5min. read

What is IaC Security?

Infrastructure as code (IaC) presents an incredible opportunity to embed consistent and scalable cloud security coverage.

IaC security refers to addressing cloud configuration issues in IaC rather than deployed cloud resources. Because IaC does not represent infrastructure itself, IaC security isn’t “securing IaC” but rather ensuring that it is configured in such a way that it will provision secure resources. IaC security is a modern take on cloud security that has historically addressed configured cloud resources after being deployed and ensuring that periodic manual configuration doesn’t introduce new issues.

Cloud security issues are often related to securing access to critical services and customer data. Each cloud and resource has its own set of security best practices and corresponding compliance benchmarks. Organizations may also enforce their own policies unique to their infrastructure and business.

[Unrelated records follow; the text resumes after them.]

(** * Karpathy policy-gradient learner (src/Karpathy.py): a shallow embedding

    The learner is numerical Python on top of numpy.  The embedding keeps the
    structure of the source:

    - numpy scalars are values of [npfloat]: a real number, or one of the three
      IEEE special values (+inf, -inf, NaN).  Arithmetic on finite values is
      exact real arithmetic (no rounding, no overflow, a single zero); the
      special values follow IEEE-754, so that a division by zero behaves as it
      does in numpy (it yields NaN or an infinity and the computation goes on).
      The theorems on values are therefore of two kinds: those that give the
      formula the code computes (its float64 value is that formula, rounded),
      and those on shapes, calls, exceptions, signs and bounds, which are
      stated so that they do not depend on the absence of rounding;
    - numpy arrays are lists (1-D) or a shape with a list of rows (2-D);
    - Python exceptions are the [Err] results of an error monad;
    - the environment, the reporter and the random source are explicit state.
*)

From Stdlib Require Import Reals Lra Lia List ZArith Bool PeanoNat.
Import ListNotations.

Set Implicit Arguments.

(** ** Python exceptions as an error monad *)

Inductive exn : Type :=
| ValueError            (* numpy: shapes not aligned, not a probability vector *)
| IndexError            (* numpy: boolean index of the wrong shape *)
| ZeroDivisionError     (* Python: integer modulo by zero *)
| EnvError (code : nat) (* an exception raised by the environment *).

Inductive result (A : Type) : Type :=
| Ok (a : A)
| Err (e : exn).
Arguments Ok {A} a.
Arguments Err {A} e.

(** ** numpy scalars *)

Inductive npfloat : Type :=
| Fin (r : R)
| PInf
| NInf
| NaN.

Definition Rsign (r : R) : comparison :=
  if Rlt_dec r 0 then Lt else if Rlt_dec 0 r then Gt else Eq.

Definition fsign (x : npfloat) : comparison :=
  match x with
  | Fin r => Rsign r
  | PInf => Gt
  | NInf => Lt
  | NaN => Eq
  end.

(** The infinity of a given sign; the sign [Eq] stands for an undefined
    result (0 * inf, 0 / 0). *)
Definition inf_of (c : comparison) : npfloat :=
  match c with
  | Gt => PInf
  | Lt => NInf
  | Eq => NaN
  end.

Definition sign_mul (a b : comparison) : comparison :=
  match a, b with
  | Eq, _ | _, Eq => Eq
  | Gt, Gt | Lt, Lt => Gt
  | _, _ => Lt
  end.

Definition fneg (x : npfloat) : npfloat :=
  match x with
  | Fin r => Fin (- r)
  | PInf => NInf
  | NInf => PInf
  | NaN => NaN
  end.

Definition fadd (x y : npfloat) : npfloat :=
  match x, y with
  | NaN, _ | _, NaN => NaN
  | Fin a, Fin b => Fin (a + b)
  | PInf, NInf | NInf, PInf => NaN
  | PInf, _ | _, PInf => PInf
  | NInf, _ | _, NInf => NInf
  end.

Definition fsub (x y : npfloat) : npfloat := fadd x (fneg y).

Definition fmul (x y : npfloat) : npfloat :=
  match x, y with
  | NaN, _ | _, NaN => NaN
  | Fin a, Fin b => Fin (a * b)
  | _, _ => inf_of (sign_mul (fsign x) (fsign y))
  end.

Definition fdiv (x y : npfloat) : npfloat :=
  match x, y with
  | NaN, _ | _, NaN => NaN
  | Fin a, Fin b => if Req_dec_T b 0 then inf_of (Rsign a) else Fin (a / b)
  | Fin _, _ => Fin 0
  | _, Fin b => inf_of (sign_mul (fsign x) (if Rlt_dec b 0 then Lt else Gt))
  | _, _ => NaN
  end.

Definition fsqrt (x : npfloat) : npfloat :=
  match x with
  | Fin a => if Rlt_dec a 0 then NaN else Fin (sqrt a)
  | PInf => PInf
  | _ => NaN
  end.

Definition fexp (x : npfloat) : npfloat :=
  match x with
  | Fin a => Fin (exp a)
  | PInf => PInf
  | NInf => Fin 0
  | NaN => NaN
  end.

(** Comparisons: every comparison with NaN is false. *)
Definition flt (x y : npfloat) : bool :=
  match x, y with
  | NaN, _ | _, NaN => false
  | Fin a, Fin b => if Rlt_dec a b then true else false
  | PInf, _ | _, NInf => false
  | NInf, _ | _, PInf => true
  end.

Definition fle (x y : npfloat) : bool :=
  match x, y with
  | NaN, _ | _, NaN => false
  | Fin a, Fin b => if Rle_dec a b then true else false
  | NInf, _ | _, PInf => true
  | _, _ => false
  end.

IaC security transfers security monitoring of provisioned cloud resources to the infrastructure code layer.

How IaC Security Works

The most basic form of IaC security is being able to identify misconfigurations and security issues. Scanning IaC enables you to identify all the variables for which the proper settings are either missing or are incorrectly set. Scanning IaC involves checking templates, files, and modules and their variables against known policies. Policy violations occur when proper settings are either missing on variables, or the settings are incorrectly set.

Because IaC is often cloud-agnostic, you may be dealing with hundreds of policies to check against. The best way to get complete coverage across cloud security best practices and compliance controls are through automation. By automating the scanning of IaC, you save time and get coverage not possible with manual work. There are a few open-source tools such as Open Policy Agent (OPA) and Bridgecrew’s Checkov that enable anyone to scan infrastructure as code files or directories against known policies.

IaC security is incredibly valuable in that it puts the same flexibility and repeatability that IaC uses to provision resources into securing it. Code is inherently extendable, and applying the same methodology into cloud security is the best way to secure it consistently.

But for scanning to be valuable, IaC security must occur continuously. Whether you’re adding it to your pull request checks or a failing step in your CI/CD pipeline, IaC works best when it’s part of everyday code reviews. Not only does that ensure IaC is constantly covered, but it will harden your IaC over time by preventing misconfigurations from ever being deployed in the first place and avoiding cloud drift.

Finding the right tooling to automate the identification of IaC issues is imperative, and enforcing security policies continuously is just as important. Applying those methodologies to fixing issues in IaC is also important to a strong IaC security policy. The easiest way to make IaC security feedback actionable is to deliver fixes in a common language—code. Implementing infrastructure security as code not only equips developers with real solutions to their problems but helps set policies to govern infrastructure in the future.

Why is IaC Security Important?

As IaC adoption soars, it’s becoming more important to understand the security risks and complexities involved with it. Because IaC best practices are still being established, there are very few universally-recognized resources and processes when it comes to IaC security.

IaC is designed to make cloud provisioning simpler, faster, and predictable. But in order for teams to recognize those benefits, the same philosophy must be applied to how they approach cloud security. IaC security is the answer to cloud security in IaC-forward environments. It is the only way to get consistent, scalable, and immutable security. If security is not applied at the IaC layer, misconfigurations are inevitable. And when clouds are orchestrated by inherently misconfigured code, they’ll continue to be orchestrated and configured incorrectly in production.